What makes Mr. Grinch so negative?

tt <- lyrics2 %>%
  filter(track_title == "You're A Mean One, Mr. Grinch") %>%
  select(sentiment, lyric) %>%
  arrange(sentiment) %>%
  head(5)

kable(tt) %>% kable_styling()
sentiment lyric
-0.5833333 You’re a bad banana with a greasy black peel
-0.5833333 You’re a bad banana with a greasy black peel
-0.4472136 You’re a nasty, wasty skunk
-0.4472136 You nauseate me, Mr. Grinch
-0.4472136 You’re a crooked, jerky jocky

What makes “Silent Night” so positive? Repetition! Free idea: analyze the repetition of the holiday hits.

tt <- lyrics2 %>%
  filter(track_title == "Silent Night") %>%
  select(sentiment, lyric) %>%
  arrange(desc(sentiment)) %>%
  head(5)

kable(tt) %>% kable_styling()
sentiment lyric
1.06066 Sleep in heavenly peace, sleep in heavenly peace
1.06066 Sleep in heavenly peace, sleep in heavenly peace
1.06066 Sleep in heavenly peace, sleep in heavenly peace
1.06066 Sleep in heavenly peace, sleep in heavenly peace
1.06066 Sleep in heavenly peace, sleep in heavenly peace

Now let’s compare these songs to the songs on the Stoudt Christmas CD. This CD was lovingly curated by my dad, and I have listened to it every Christmas that I can remember, from in the car driving across Pennsylvania to see family to while decorating the tree. This year I don’t get to hear it played from the real CD at home, so I had to make a Spotify version. Check it out here. Usually I’m all for a good shuffled playlist, but this one has to be listened to in order, because TRADITION.

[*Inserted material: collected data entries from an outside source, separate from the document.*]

(** * page-generator.py: template substitution with optional sampling

    A shallow embedding of [examples/python-packages/page-generator.py]
    and the properties of its three functions [get_data], [sample_data]
    and [generate_page].

    Modelling choices.
    - A text file is the [string] Python's text layer presents; a file
      system is a finite map from paths to texts.
    - Open file objects live in a table of the world, indexed by
      descriptors.  A file object leaves the table only through
      [close()] or through the exit of a [with] block: finalisers run at
      no guaranteed time and are not part of the model.
    - A write is unbuffered and either appends its whole argument or
      fails; the device fails once its budget of writes is used up.
    - [random.sample] is an oracle: the world carries the outcomes of
      the calls to come.  Its argument check is modelled, its choice of
      indices is constrained by [valid_sample] where a property needs it.
    - A generator is a suspended body, a tree of commands and yields that
      its consumer advances.
    - A [for] loop over a file sees the lines the file holds when the
      loop starts.  The properties of [generate_page] are stated for an
      output path that is neither the template nor the data file. *)

From Stdlib Require Import ZArith Lia Sorted.
From stdpp Require Import base option list gmap strings sorting.

Local Open Scope Z_scope.
Local Open Scope string_scope.

(** ** Text *)

(** The line feed, Python's ['\n']. *)
Definition LF : Ascii.ascii := Ascii.ascii_of_nat 10.

(** The lines that iterating a text file yields: each keeps its
    terminator, the last one may lack it. *)
Fixpoint splitlines (s : string) : list string :=
  match s with
  | EmptyString => []
  | String c s' =>
      if Ascii.eqb c LF then String c EmptyString :: splitlines s'
      else match splitlines s' with
           | [] => [String c EmptyString]
           | l :: ls => String c l :: ls
           end
  end.

(** Concatenation of the strings handed to a writer. *)
Definition join (ls : list string) : string :=
  foldr String.append EmptyString ls.

(** [needle in hay] on Python strings. *)
Fixpoint contains (needle hay : string) : bool :=
  String.prefix needle hay ||
  match hay with
  | EmptyString => false
  | String _ hay' => contains needle hay'
  end.

(** ** Module constants *)

Definition data_filename : string := "python-packages-data.txt".
Definition template_filename : string := "python-packages-template.html".
Definition num_packages : Z := 299594.

(** The marker of line 28. *)
Definition marker : string := "DATA".

(** ** The world: files, open file objects, faults and randomness *)

Inductive mode := ModeR | ModeW.

Record handle := Handle { h_path : string; h_mode : mode }.

(** The exceptions the script can meet.  [FileNotFoundError] is the
    spec's MissingFile, [OSError] its WriteFailure and [ValueError]
    its InvalidArgument. *)
Inductive exn :=
| FileNotFoundError
| OSError
| ValueError
| UnsupportedOperation.

Inductive result (A : Type) :=
| Ok (a : A)
| Err (e : exn).
Arguments Ok {A} a.
Arguments Err {A} e.

Record world := World {
  files : gmap string string;
  readonly : gset string;
  handles : gmap nat handle;
  writes_left : option nat;
  entropy : list (list Z);
}.

Definition set_files (f : gmap string string) (w : world) : world :=
  World f (readonly w) (handles w) (writes_left w) (entropy w).
Definition set_handles (h : gmap nat handle) (w : world) : world :=
  World (files w) (readonly w) h (writes_left w) (entropy w).
Definition set_writes_left (q : option nat) (w : world) : world :=
  World (files w) (readonly w) (handles w) q (entropy w).
Definition set_entropy (e : list (list Z)) (w : world) : world :=
  World (files w) (readonly w) (handles w) (writes_left w) e.

(** ** Commands *)

Inductive cmd :=
| c_open (path : string) (m : mode)
| c_readlines (fd : nat)
| c_write (fd : nat) (s : string)
| c_close (fd : nat)
| c_random_sample (n k : Z).

Definition resp (c : cmd) : Type :=
  match c with
  | c_open _ _ => nat
  | c_readlines _ => list string
  | c_write _ _ => unit
  | c_close _ => unit
  | c_random_sample _ _ => list Z
  end.

(** [open(path, 'r')] and [open(path, 'w')]: reading needs the file,
    writing creates or truncates it. *)
Definition do_open (path : string) (m : mode) (w : world)
  : result nat * world :=
  let fd := fresh (dom (handles w)) in
  match m with
  | ModeR =>
      match files w !! path with
      | Some _ => (Ok fd, set_handles (<[fd := Handle path ModeR]> (handles w)) w)
      | None => (Err FileNotFoundError, w)
      end
  | ModeW =>
      if decide (path ∈ readonly w) then (Err OSError, w)
      else (Ok fd,
            set_handles (<[fd := Handle path ModeW]> (handles w))
              (set_files (<[path := EmptyString]> (files w)) w))
  end.

(** The lines a [for line in f] loop sees. *)
Definition do_readlines (fd : nat) (w : world)
  : result (list string) * world :=
  match handles w !! fd with
  | Some (Handle path ModeR) =>
      match files w !! path with
      | Some text => (Ok (splitlines text), w)
      | None => (Ok [], w)
      end
  | Some (Handle _ ModeW) => (Err UnsupportedOperation, w)
  | None => (Err ValueError, w)
  end.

As soon as I hear those opening lines of Paul McCartney’s “Wonderful Christmastime” I know it’s holiday time!

blogdown::shortcode("youtube", "94Ye-3C1FC8")

{{% youtube "94Ye-3C1FC8" %}}

spotify_client_id <- "" ## put yours here
spotify_client_secret <- "" ## put yours here
access_token <- get_spotify_access_token(client_id = spotify_client_id, client_secret = spotify_client_secret)
stoudtChristmas <- get_playlist_tracks("0bso6lvKInn3myZ65vCSyj", authorization = access_token)
safe_lyrics <- safely(genius_lyrics)

artists <- unlist(lapply(stoudtChristmas$track.artists, function(x) {
  x[1, "name"]
}))
track_name <- stoudtChristmas$track.name

lyricsStoudt <- mapply(safe_lyrics, artists, track_name, SIMPLIFY = F)

didItWork <- lapply(lyricsStoudt, function(x) {
  x$error
})

sum(unlist(lapply(didItWork, is.null))) ## 14 of 21 have lyrics
setwd("~/Desktop/tidytuesday/week52_2019")
save(lyricsStoudt, file = "lyricsStoudtChristmas.RData")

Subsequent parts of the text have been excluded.